Maja Starcevic is the main booker at EXIT Festival in Serbia. While Serbia is not yet a member of the EU (but negotiations are expected to be complete by 2025), Starevic also felt that the current lack of a deal for UK touring artists would have a knock-on effect for them across the continent – especially for new and developing acts.

“The Brexit deal is a big shame because everyone knows that the centre of European music is the UK,” she told NME. “It’s going to be a big loss for everybody. It’s going to make it very difficult to book new bands. There are emerging artists everywhere, and the UK usually has more promising acts than other countries, to be honest. The feeling at the moment is that they will be booked less, but it doesn’t need to be rule.”

While in Serbia, the complications arise more from getting live crew and bands’ equipment and trucks into the country rather than the artists themselves, Starcevic said that negotiations between the UK and EU needed to resume so that the festival scene could return as healthy as possible.

“Whether you make it political or not, the facts are going to be visible only for the festivals and the artists,” she said. “We can’t forget that what we’re doing isn’t about politics, it’s just about promoting music and it will be a major problem if the artists can not play our country because the crew and gear can’t travel or because they’ve been stopped somewhere else.”
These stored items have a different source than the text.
Lemma load_config_model h h0 a h' o :
  config_ok h → nodes h0 = [] → load_config_file (Some (config_text h)) h0 = Ok (a, h', o) →
  model_of h' = Model (map restored (saved_nodes (nodes h))) (to_decimals 4 (g_path_exponent h)) (overrides h0).
Proof.
  intros Hc Hn. unfold load_config_file. rewrite config_text_lines, fgets_lines_all; [|by apply config_lines_ok|done].
  intros (? & h1 & ? & ? & E1 & (? & h2 & ? & ? & E2 & E3 & _)%bind_inv & _)%bind_inv.
  apply unmoving_ctl_upd in E1 as [E1 _]. apply unmoving_ctl_upd in E3 as [-> _]. injection E1 as En1 Ee1 Eo1.
  unfold config_lines in E2. cbn [map for_each] in E2.
  change (load_line (str "# vbt-medium config snapshot" ++ nl)) with (skip : HUB unit) in E2. rewrite bind_skip in E2.
  apply bind_inv in E2 as (? & h3 & ? & ? & E2 & E4 & _). apply load_pathloss in E2; [|apply Hc].
  injection E2 as En2 Ee2 Eo2. destruct Hc as [_ Hs Hd Hr]. apply load_nodes in E4; [|done|done|..].
  - by rewrite E4, En2, Ee2, Eo2, En1, Eo1, Hn.
  - by rewrite En2, En1, Hn.
  - by rewrite En2, En1, Hn.
  - unfold num_nodes in *. rewrite En2, En1, Hn. change (zlen []) with 0. unfold saved_nodes.
    pose proof (length_filter (λ nd, saved nd = true) (nodes h)). unfold zlen in *. lia.
Qed.

(** [fopen] succeeds. *)
Definition opens (h : hub) : Prop := match e_fopens (henv h) with Some _ :: _ => False | _ => True end.
(** A path a command can hold. *)
Definition path_ok (path : list Z) : Prop :=
  path ≠ [] ∧ zlen path ≤ 255 ∧ Forall (λ c, is_space c = false ∧ c ≠ 0) path.

Lemma save_run cidx path h :
  hub_ok h → calm h → 0 ≤ cidx < MAX_CTL_CLIENTS → opens h → path_ok path →
  ∃ h1, ctl_dispatch cidx (str "SAVE_CONFIG " ++ path) h = Ok (tt, h1, [EvFile path (config_text h)]) ∧
    model_of h1 = model_of h.
Proof.
  intros Hh Hc Hi Ho (Hne & Hl & Hp).
  destruct (hsafe_run _ _ _ (ctl_dispatch_safe cidx Hi (str "SAVE_CONFIG " ++ path) h Hh Hc)) as ([] & h1 & o & E & _).
  exists h1. rewrite E. revert E. rewrite dispatch_save. unfold ctl_save_config.
  assert (scan_s 255 path = Some (path, [])) as ->.
  { rewrite <- (app_nil_r path) at 1. apply scan_s_name; [done..| |done]. unfold zlen in Hl. lia. }
  unfold save_config. assert (∃ h0, c_fopen h = Ok (None, h0, []) ∧ model_of h0 = model_of h) as (h0 & E0 & Hm).
  { unfold c_fopen, opens in *. rewrite bind_get. destruct (e_fopens (henv h)) as [|[m|] l]; [|done|].
    - by exists h.
    - rewrite bind_modify. by eexists. }
  rewrite (bind_silent _ _ _ _ _ E0), bind_get.
  intros (? & h2 & o1 & o2 & [= _ <- <-] & E2 & ->)%bind_inv. apply unmoving_ctl_out in E2 as [E2 ->].
  assert (config_text h0 = config_text h) as ->; [|by rewrite E2].
  injection Hm as En Ee _. unfold config_text. by rewrite En, Ee.
Qed.

(** C22: a saved configuration comes back.  What SAVE_CONFIG writes, given to a
    hub that starts with [-C], restores the path loss exponent and, for every
    node with a position or a transmission power, a node of that name with
    both: rounded to four decimals, so exactly if they have no more than four.
    Nothing else comes back: there are no other nodes and no pinned links, and
    every sensitivity is the default, though HELP promises the overrides.  This
    needs names a command can hold (not empty, no white space, no two alike)
    and lines no longer than the 510 characters of [fgets]'s buffer. *)
Theorem config_roundtrip (h : hub) (cidx : Z) (path : list Z) (ups : list (list Z * list Z)) (start : Z) (e : env) :
  hub_ok h → calm h → 0 ≤ cidx < MAX_CTL_CLIENTS → opens h → path_ok path → config_ok h →
  calm (init_hub ups start e) →
  ∃ h1 text h2 o2, ctl_dispatch cidx (str "SAVE_CONFIG " ++ path) h = Ok (tt, h1, [EvFile path text]) ∧
    load_config_file (Some text) (init_hub ups start e) = Ok (tt, h2, o2) ∧
    g_path_exponent h2 = to_decimals 4 (g_path_exponent h) ∧
    names (nodes h2) = names (saved_nodes (nodes h)) ∧
    map setup (nodes h2) = map rounded_setup (saved_nodes (nodes h)) ∧
    (∀ nd, nd ∈ saved_nodes (nodes h) → short_numbers nd = true →
       ∃ nd', nd' ∈ nodes h2 ∧ nd_node_id nd' = nd_node_id nd ∧ setup nd' = setup nd) ∧
    overrides h2 = [] ∧ Forall (λ nd, nd_rx_sens_dbm nd = d_of_Z VBT_DEFAULT_RX_SENS) (nodes h2).
Proof.
  intros Hh Hc Hi Ho Hp Hcf Hc0. destruct (save_run cidx path h Hh Hc Hi Ho Hp) as (h1 & E1 & _).
  destruct (hsafe_run _ _ _ (load_config_safe (Some (config_text h)) _ (init_hub_ok ups start e) Hc0))
    as ([] & h2 & o2 & E2 & _).
  pose proof (load_config_model h (init_hub ups start e) _ _ _ Hcf eq_refl E2) as [= En Ee Eo].
  exists h1, (config_text h), h2, o2. rewrite En. split_and!; try done.
  - unfold names. rewrite map_map. apply map_ext_in. intros nd Hnd. apply restored_name.
    apply (proj1 (list.Forall_forall _ _) (cf_nodes _ Hcf)). by apply list_elem_of_In.
  - rewrite map_map. apply map_ext. apply restored_setup.
  - intros nd Hnd Hsh. exists (restored nd). split_and!; [by apply list_elem_of_fmap_2| |].
    + apply restored_name. by apply (proj1 (list.Forall_forall _ _) (cf_nodes _ Hcf)).
    + by rewrite restored_setup, rounded_exact.
  - apply Forall_map, list.Forall_forall. intros nd _. unfold restored. by destruct (nd_tx_power_set nd), (nd_pos_set nd).
Qed.

(** The hub of [demo_hub] with a node placed at (1.5, -2, 0) and one with a
    power of 4 dBm. *)
Definition config_hub : hub :=
  set_nodes [set_pos (set_nd_pos_y (d_of_Z (-2)) (set_nd_pos_x (d_of_ratio false 3 2) zero_node)) (node_named "a" 0 addr1);
             node_named "b" 1 addr2;
             set_power (set_nd_tx_power_dbm (d_of_Z 4) zero_node) (node_named "c" 2 [9; 9; 9; 9; 9; 9])] demo_hub.

Lemma config_hub_ok : hub_ok config_hub.
Proof.
  pose proof demo_hub_ok as Hh. pose proof (hok_nodes _ Hh) as Hn.
  assert (∀ p nd x, node_ok p nd → d_ok (nd_pos_x x) → d_ok (nd_pos_y x) → d_ok (nd_pos_z x) → d_ok (nd_tx_power_dbm x) →
    node_ok p (set_pos x nd) ∧ node_ok p (set_power x nd)) as Hset.
  { assert (∀ x, d_ok x → d_ok (to_decimals 4 x)) as Ht by (intros [] ?; [done..|apply d_scaled_ok]).
    intros p nd x [? ? ? ? (? & ? & ? & ?)] Hx Hy Hz Hw. split; (split; [done..| |done|done]); split_and!; try apply Ht; done. }
  destruct Hh. split; try done. change (num_peers config_hub) with (num_peers demo_hub). cbn [nodes set_nodes config_hub].
  repeat (apply Forall_cons_1 in Hn as [? Hn]). forall_cons; [by apply Hset|done|by apply Hset].
Qed.

Definition savable_b (nd : node) : bool :=
  bool_decide (name_ok (nd_node_id nd)) && (zlen (pos_line nd) <=? 510) && (zlen (power_line nd) <=? 510).
Lemma savable_dec l : forallb savable_b l = true → Forall savable l.
Proof.
  intros H%Is_true_true%forallb_True. eapply Forall_impl; [|exact H].
  intros nd [[Hn%bool_decide_eq_true Hp]%andb_true_iff Hw]%Is_true_true%andb_true_iff. split; [done|lia|lia].
Qed.

Lemma config_hub_saves : config_ok config_hub.
Proof.
  split.
  - apply Z.leb_le. vm_compute. reflexivity.
  - apply savable_dec. vm_compute. reflexivity.
  - apply (bool_decide_eq_true_1 _). vm_compute. reflexivity.
  - apply Z.leb_le. vm_compute. reflexivity.
Qed.

Lemma config_roundtrip_witness :
  ∃ h1 text h2 o2, ctl_dispatch 3 (str "SAVE_CONFIG " ++ str "/etc/vbt") config_hub = Ok (tt, h1, [EvFile (str "/etc/vbt") text]) ∧
    load_config_file (Some text) (init_hub [] 0 env0) = Ok (tt, h2, o2) ∧
    g_path_exponent h2 = to_decimals 4 (g_path_exponent config_hub) ∧
    names (nodes h2) = names (saved_nodes (nodes config_hub)) ∧
    map setup (nodes h2) = map rounded_setup (saved_nodes (nodes config_hub)) ∧
    (∀ nd, nd ∈ saved_nodes (nodes config_hub) → short_numbers nd = true →
       ∃ nd', nd' ∈ nodes h2 ∧ nd_node_id nd' = nd_node_id nd ∧ setup nd' = setup nd) ∧
    overrides h2 = [] ∧ Forall (λ nd, nd_rx_sens_dbm nd = d_of_Z VBT_DEFAULT_RX_SENS) (nodes h2).
Proof.
  apply (config_roundtrip config_hub 3 (str "/etc/vbt") [] 0 env0).
  - apply config_hub_ok.
  - apply demo_hub_calm.
  - done.
  - done.
  - split_and!; [done|done|by apply (bool_decide_eq_true_1 _)].
  - apply config_hub_saves.
  - by split_and!.
Defined.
She added: “We need to put the politics aside and find a common solution for this. I certainly hope that it will be possible. It would be most fair for artists, crew and their team to be able to travel without visas, just the same as when the UK was in the European Union.”
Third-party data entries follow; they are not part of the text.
End SelfRoute.

(** Forwarding the frame closes the peer it came from. *)
Lemma forward_self `{Libm} idx hdr n p ws r h :
  hdr_ok hdr → msg_len_ok n → talks idx hdr p ws r h → loops_on hdr (p_node_idx p) (conns h) →
  p_is_bridge p = false → ll_type hdr = VBT_LL_DATA →
  ∃ h' o, forward_frame idx hdr n h = Ok (tt, h', o) ∧ at_idx (peers h') idx = Some closed_peer.
Proof.
  intros Hhdr Hn Htk Hlp Hbr Hty. pose proof (tk_ok _ _ _ _ _ _ Htk) as Hh.
  pose proof (tk_peer _ _ _ _ _ _ Htk) as Hp. set (hdr' := set_ttl 8 hdr).
  assert (hdr_ok hdr') as Hhdr' by (apply set_ttl_ok; [done|mlia]).
  pose proof (pok_node _ _ (at_idx_Forall _ _ _ _ (hok_peers _ Hh) Hp)) as Hsn.
  unfold forward_frame. erewrite bind_silent by by apply peer_at_ok. cbv zeta. rewrite Hbr. unfold hop. fold hdr'.
  destruct (hsafe_run _ _ _ (note_tx_safe hdr' Hhdr' (p_node_idx p) h Hh Hsn)) as ([] & h1 & o1 & En & Hh1 & _ & _).
  pose proof (note_tx_silent (p_node_idx p) hdr' h Hh Hsn) as Hw. unfold wp in Hw. rewrite En in Hw.
  destruct Hw as (-> & Hp1 & He1 & Hv1). erewrite bind_silent by exact En.
  assert (talks idx hdr p ws r h1) as Htk1 by by apply (talks_same _ _ _ _ _ h); [..|apply Hv1].
  assert (talks idx hdr' p ws r h1) as Htk' by (destruct Htk1; by split).
  erewrite bind_silent by by apply taps_idle, (tk_alone _ _ _ _ _ _ Htk').
  change (ll_type hdr') with (ll_type hdr). rewrite Hty. cbn [Z.eqb].
  change (?a =? ?b) with false at 1.
  apply (forward_data_self idx hdr' n Hhdr' Hn p ws r h1 Htk').
  rewrite (vw_conns _ _ Hv1). destruct Hlp. by split.
Qed.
eremy Pritchard and Jonathan Higgs of Everything Everything (Photo by Shirlaine Forrest/WireImage)
Jeremy Pritchard and Jonathan Higgs of Everything Everything (Photo by Shirlaine Forrest/WireImage)
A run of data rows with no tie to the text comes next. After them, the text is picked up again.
(* ===== verification/System.v ===== *)
(** * The system: two ends of the air and the hub

    The components put together: what a host writes on a connection reaches
    the host at its other end through the controller core and the transport on
    its side, the hub, and the transport and the core on the other side, with
    the byte streams in between split in any way.  The two ends are any two of
    the three transports: the theorems are over the interface [Endpoint]. *)

From Stdlib Require Import String ZArith Lia Floats.SpecFloat.
From stdpp Require Import base list numbers option.
From S2P Require Import Prelude Wire Framing Text LLState LLEmit LLCmd LLAir LLInv LLProps LLLink LLControl LLFrame.
From S2P Require Import Client ClientProps ClientInv SendProps Endpoint Ring RingProps.
From S2P Require Import Host HostInv HostEnd Vhost VhostInv VhostEnd Virtio VirtioInv VirtioEnd VirtioProps.
From S2P Require Import HubState HubTables HubModel HubIO HubRoute HubIds HubInv HubSpec HubStream HubDemo HubNameProps HubRelay.

(** ** The three parties *)

Section Parties.
Context {T : Type} `{Endpoint T}.
Implicit Types (t : T).

(** The sending end, on the medium, with connection [i] behind the handle of
    [hf] and a host that takes [k] packets. *)
Record sender t (k : nat) (hf : Z) (i : nat) (c : ll_conn) : Prop := Sender {
  sd_ok : client_ok t;
  sd_ops : both_ways (core_of t);
  sd_open : ep_open t;
  sd_takes : ep_takes k t;
  sd_hf : is_u16 hf;
  sd_handle : conn_by_handle (core_of t) (Z.land hf 0xfff) = Some i;
  sd_conn : LLState.conns (core_of t) !! i = Some c
}.

(** The receiving one, with connection [j] on the same Access Address. *)
Record receiver t (aa : Z) (j : nat) (c : ll_conn) : Prop := Receiver {
  rc_ok : client_ok t;
  rc_ops : both_ways (core_of t);
  rc_rx : pending_rx [] t;
  rc_takes : ep_takes 1 t;
  rc_aa : conn_by_aa (core_of t) aa = Some j;
  rc_conn : LLState.conns (core_of t) !! j = Some c
}.
End Parties.

(** The hub between them: peer [src] is the sender, the connection leads to
    peer [dst] behind node [rxn], which hears the sender. *)
Record between `{Libm} (h : hub) (hdr : vbt_frame_hdr) (src dst rxn : Z) (q : peer) : Prop := Between {
  bt_ok : hub_ok h;
  bt_calm : calm h;
  bt_fds : fds_distinct h;
  bt_lossless : lossless h;
  bt_src : ∃ sp r, at_idx (peers h) src = Some sp ∧ p_is_bridge sp = false ∧ rx_bytes sp = [] ∧
    conn_route hdr h (p_node_idx sp) = Some (dst, rxn) ∧ heard h hdr (p_node_idx sp) rxn = Some r;
  bt_dst : at_idx (peers h) dst = Some q;
  bt_dst_fd : 0 ≤ p_fd q;
  bt_dst_kind : p_is_bridge q = false ∧ p_is_monitor q = false;
  bt_dst_empty : backlog q = []
}.

(** ** One hop after the other *)

Lemma safe_outs {m : LL unit} {ll ll' ws} :
  llsafe m ll nopost → m ll = Ok (tt, ll', ws) → ll_ok ll' ∧ Forall out_ok ws.
Proof. intros Hs E. unfold safe, wp in Hs. rewrite E in Hs. tauto. Qed.

Lemma hci_outs pkt stale ll ll' ws :
  ll_ok ll → bytes_ok pkt → zlen pkt ≤ VBT_MAX_MSG_SIZE → bytes_ok stale → zlen stale = VBT_MAX_MSG_SIZE →
  hci_core pkt stale ll = Ok (tt, ll', ws) → ll_ok ll' ∧ Forall out_ok ws.
Proof.
  intros Hll Hb Hl Hs Hsl. apply safe_outs. destruct (splice_ok pkt stale Hb Hs) as [Hsb Hz]; [lia|].
  rewrite Hsl in Hz. apply (vbt_ll_hci_from_host_safe (splice 0 pkt stale)); [done|done|..]; rewrite Hz; done.
Qed.

Lemma hub_carries `{Libm} h hdr pdu src dst rxn q ns :
  between h hdr src dst rxn q → frame_ok hdr pdu → ll_type hdr = VBT_LL_DATA →
  Forall (λ n, 0 < n)%nat ns → (length (frame_bytes hdr pdu) ≤ length ns)%nat →
  ∃ h' o q' hdr', recv_all src ns (frame_bytes hdr pdu) h = Ok ([], h', o) ∧
    at_idx (peers h') dst = Some q' ∧ hdr_ok hdr' ∧ magic hdr' = VBT_MAGIC ∧
    pdu_len hdr' = pdu_len hdr ∧ same_air hdr hdr' ∧
    written (p_fd q) o ++ backlog q' = wire (frame_payload hdr' pdu).
Proof.
  intros [Hok Hc Hfd Hl (sp & r & Hsp & Hbr & Hrx & Hroute & Hr) Hq Hqfd [Hqb Hqm] Hqe]
    Hf Hty Hns Hnl. destruct (frame_ok_pdu _ _ Hf) as [Hb Hz]. destruct Hf as (Hh & Hm & _ & Hlen & _).
  destruct (recv_frame_lands src ns hdr pdu sp h) as (h' & o & Hrun & _ & Hto); try done.
  { unfold VBT_MAX_PDU_SIZE. lia. }
  destruct (Hto dst q Hq Hqfd) as (q' & Hq' & _ & fs & _ & He & Hall).
  rewrite (to_peer_data src sp hdr pdu h dst rxn) in Hall by done. rewrite Z.eqb_refl in Hall.
  unfold heard_frames in Hall.
  change (heard h (set_ttl 8 hdr) (p_node_idx sp) rxn) with (heard h hdr (p_node_idx sp) rxn) in Hall.
  rewrite Hr in Hall. destruct (image_received hdr pdu r Hh) as (hdr' & [Hh' Hm' Hl' Ha'] & Himg).
  rewrite Hqe, Himg in *. cbn [concat app] in *. rewrite app_nil_r in Hall.
  rewrite Hall in He.
  - exists h', o, q', hdr'. split_and!; try done; [by rewrite Hm'|]. rewrite He. cbn. by rewrite app_nil_r.
  - rewrite zlen_wire, zlen_frame_payload by done. unfold SEND_BUF_SIZE, VBT_HDR_SIZE.
    change (zlen []) with 0. lia.
Qed.

Lemma length_frame hdr pdu : frame_ok hdr pdu → (length (frame_bytes hdr pdu) ≤ 303)%nat.
Proof.
  intros Hf. destruct (frame_ok_pdu _ _ Hf) as [_ Hl]. destruct Hf as (Hh & _).
  pose proof (zlen_wire (frame_payload hdr pdu)) as Hw. rewrite zlen_frame_payload, wire_frame in Hw by done.
  unfold zlen, VBT_HDR_SIZE in *. lia.
Qed.

(** A packet of one host that the core answers with one data PDU, among what
    it tells that host, crosses the air. *)
Section Crossing.
Context `{Libm} {TA TB : Type} `{EA : Endpoint TA} `{EB : Endpoint TB}.
Context (tA : TA) (tB : TB) (segs : list (list Z)) (stale : list Z) (hdr : vbt_frame_hdr) (pdu : list Z).
Context (llA llB : vbt_ll) (wsA wsB : list out).
Context (h : hub) (src dst rxn : Z) (q : peer) (nsH nsB : list nat).

Lemma data_crosses :
  client_ok tA → client_ok tB → ep_open tA → ep_takes (length (told wsA)) tA →
  concat segs ≠ [] → bytes_ok (concat segs) → zlen (concat segs) ≤ VBT_MAX_MSG_SIZE →
  bytes_ok stale → zlen stale = VBT_MAX_MSG_SIZE →
  hci_core (concat segs) stale (core_of tA) = Ok (tt, llA, wsA) → on_air wsA = frame_bytes hdr pdu →
  frame_ok hdr pdu → ll_type hdr = VBT_LL_DATA → between h hdr src dst rxn q → reads_ok nsH → reads_ok nsB →
  (∀ hdr', same_air hdr hdr' → vbt_ll_pdu_from_medium hdr' pdu (zlen pdu) (core_of tB) = Ok (tt, llB, wsB)) →
  Forall (can tB) wsB → ep_takes (length (told wsB)) tB → pending_rx [] tB →
  ∃ tA' oA h' oH q' tB' oB,
    ep_give segs stale tA = Ok (tt, tA', oA) ∧ core_of tA' = llA ∧ arrivals oA = told wsA ∧
    recv_all src nsH (sent (ep_fd tA) oA) h = Ok ([], h', oH) ∧ at_idx (peers h') dst = Some q' ∧
    client_recv nsB (written (p_fd q) oH ++ backlog q') tB = Ok ([], tB', oB) ∧
    core_of tB' = llB ∧ arrivals oB = told wsB.
Proof using EA EB.
  intros HA HB HoA HkA Hne Hsb Hsl Hstb Hst EA0 Hair Hf Hty Hbt Hns Hms EB0 HcB HkB Hrx.
  destruct (hci_outs _ _ _ _ _ (clok_ll _ HA) Hsb Hsl Hstb Hst EA0) as [_ Hout].
  destruct (give_run tA segs stale llA wsA EA0 Hne Hsl Hst (can_open tA _ HoA Hout) HkA)
    as (tA' & oA & Egive & HcA & _ & Hsent & Harr).
  pose proof (length_frame _ _ Hf) as Hlf. destruct (frame_ok_pdu _ _ Hf) as [Hpb Hpz].
  destruct (hub_carries h hdr pdu src dst rxn q nsH Hbt Hf Hty (proj1 Hns)) as
    (h' & oH & q' & hdr' & EH & Hq' & Hok' & Hm' & Hl' & Hsa & Hw); [destruct Hns; lia|].
  destruct (hears tB hdr' pdu nsB llB wsB (EB0 hdr' Hsa) HcB HkB Hrx) as (tB' & oB & Erecv & [HllB _ _] & _ & HarrB);
    try done.
  { rewrite Hl'. by destruct Hf as (_ & _ & _ & ? & _). } { lia. }
  exists tA', oA, h', oH, q', tB', oB. rewrite Hsent, Hair, Hw. split_and!; try done. by rewrite HcA.
Qed.
End Crossing.

(** ** ACL data *)

Lemma acl_packet_ok hf data :
  is_u16 hf → bytes_ok data → 1 ≤ zlen data ≤ LE_ACL_MTU →
  bytes_ok (acl_packet hf data) ∧ zlen (acl_packet hf data) = 5 + zlen data.
Proof.
  intros Hhf Hb Hd. unfold LE_ACL_MTU in Hd. unfold acl_packet. split; [|by rewrite zlen_app].
  apply Forall_app_2; [bytes|done].
Qed.

Lemma zlen_acl_pdu data : zlen (acl_pdu data) = 2 + zlen data.
Proof. unfold acl_pdu. by rewrite zlen_app. Qed.

(** C6: ACL data travels end to end.  A packet of up to 251 bytes that one host
    writes on a connection, through vbt-controller, the vhost-user back end or
    the virtio device, is put on the socket, read, routed and forwarded by the
    hub, read by the transport at the other end, again any of the three, and
    handed to its host: exactly one packet, whole and with the same bytes,
    under that host's own handle, however the kernel splits the streams and
    the guest its packet, and whatever RSSI and hop count the hub writes into
    the header.  The sender is told that the packet is completed. *)
Theorem acl_end_to_end `{Libm} {TA TB : Type} `{EA : Endpoint TA} `{EB : Endpoint TB} (tA : TA) (tB : TB)
    (i j : nat) (ca cb : ll_conn) (hf : Z) (data stale : list Z) (segs : list (list Z))
    (h : hub) (src dst rxn : Z) (q : peer) (nsH nsB : list nat) :
  sender tA 1 hf i ca → receiver tB (c_access_addr ca) j cb →
  between h (acl_hdr (core_of tA) ca data) src dst rxn q →
  concat segs = acl_packet hf data → bytes_ok data → 1 ≤ zlen data ≤ LE_ACL_MTU →
  bytes_ok stale → zlen stale = VBT_MAX_MSG_SIZE → reads_ok nsH → reads_ok nsB →
  ∃ tA' oA h' oH q' tB' oB,
    ep_give segs stale tA = Ok (tt, tA', oA) ∧ core_of tA' = core_of tA ∧
    arrivals oA = whole [completed_packet (Z.land hf 0xfff)] ∧
    recv_all src nsH (sent (ep_fd tA) oA) h = Ok ([], h', oH) ∧ at_idx (peers h') dst = Some q' ∧
    client_recv nsB (written (p_fd q) oH ++ backlog q') tB = Ok ([], tB', oB) ∧
    core_of tB' = core_of tB ∧
    arrivals oB = whole [acl_packet (Z.lor (c_handle cb) (Z.shiftl 2 12)) data].
Proof.
  intros [HokA HopsA HoA HkA Hhf Hi Hca] [HokB HopsB HrxB HkB Hj Hcb] Hbt Es Hb Hd Hsb Hsl HnH HnB.
  destruct (acl_packet_ok hf data Hhf Hb Hd) as [Hpb Hpl]. pose proof (clok_ll _ HokA) as HllA.
  destruct (live_handle _ _ _ _ (clok_ll _ HokB) Hj Hcb) as [Hhd Hj8].
  assert (is_u16 (Z.lor (c_handle cb) (Z.shiftl 2 12))) as Hu by (rewrite Hhd; by apply handle_flags_u16).
  apply (data_crosses tA tB segs stale (acl_hdr (core_of tA) ca data) (acl_pdu data) (core_of tA) (core_of tB)
    [ToMedium (acl_hdr (core_of tA) ca data) (acl_pdu data); ToHost (completed_packet (Z.land hf 0xfff))]
    [ToHost (acl_packet (Z.lor (c_handle cb) (Z.shiftl 2 12)) data)] h src dst rxn q nsH nsB); try done.
  - by rewrite Es.
  - by rewrite Es.
  - rewrite Es, Hpl. unfold LE_ACL_MTU in Hd. change VBT_MAX_MSG_SIZE with 556. lia.
  - unfold hci_core. rewrite Es, Hpl. apply (acl_sent _ i ca); try done. lia.
  - unfold on_air. cbn. by rewrite app_nil_r.
  - by apply (acl_frame_ok _ i).
  - intros hdr' [Hty Haa]. rewrite zlen_acl_pdu. apply (acl_received _ j cb); try done. by rewrite Haa.
  - forall_cons. split; [|done]. right. eexists _, data. split_and!; try done. lia.
Qed.

(** Ends with an open connection on the hub of [demo_hub]. *)
Definition demo_ca : ll_conn := opened 0 0x12345678 0 bd2 0.
Definition demo_cb : ll_conn := opened 3 0x12345678 1 bd1 0.
Definition guestA : virtio := demo_iguest 4 "a" central [OsBytes 7; OsRetry; OsBytes 20] [[600]].
Definition guestB : vhost := demo_vguest 4 "b" peripheral [] [[100; 500]].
Jeremy Pritchard, bassist of Everything Everything and a member of the Featured Artists Coalition, agreed that touring without a visa-free “musicians’ passport” would mean that “the self-imposed sovereignty of British music will no longer be there”.

“There are huge markets in Germany and France where British artists have been able to dominate to an extent, especially on the festival circuit, but that’s just not going to happen anymore because the cost associated with getting a British act over to play or headline are just not going to be worth it,” he told NME. “Especially when you’ve got really great acts in Germany, France, Belgium, Eastern Europe and Scandinavia.”

“There are so many bands who thrive more in Europe. Look at a band like Editors, they’re so big in Benelux. Placebo are another band who are so big in Russia and the Baltic states. Hurts too, they play stadiums in Siberia and Eastern Europe. That’s their lifeblood and bread and butter. It’s going to be hard to create those acts again.”

There has been widespread anger from artists and industry leaders calling on the government to “take this seriously and fix it”, while last week saw the likes of Liam GallagherEd Sheeran, and Elton John joining over 100 musicians in signing an open letter slamming the UK Government for having “shamefully failed” the music industry in Boris Johnson’s Brexit deal.

Fans continue to sign the 280,000-strong petition and write to their MPs calling for visa-free travel for musicians and crew to be established. After ministers have today rejected the idea – insisting that “taking back control” of borders is their priority and that talks would only resume if Brussels “changes its mind” – MPs have now agreed to debate the matter in Parliament on February 8.

Music industry insiders have also warned that the current Brexit deal could prevent UK artists from being able to play in the US, claiming that if talent is unable to acquire “international recognition” through the usual channel of playing neighbouring European countries with ease, then this could make them ineligible for a visa in the States.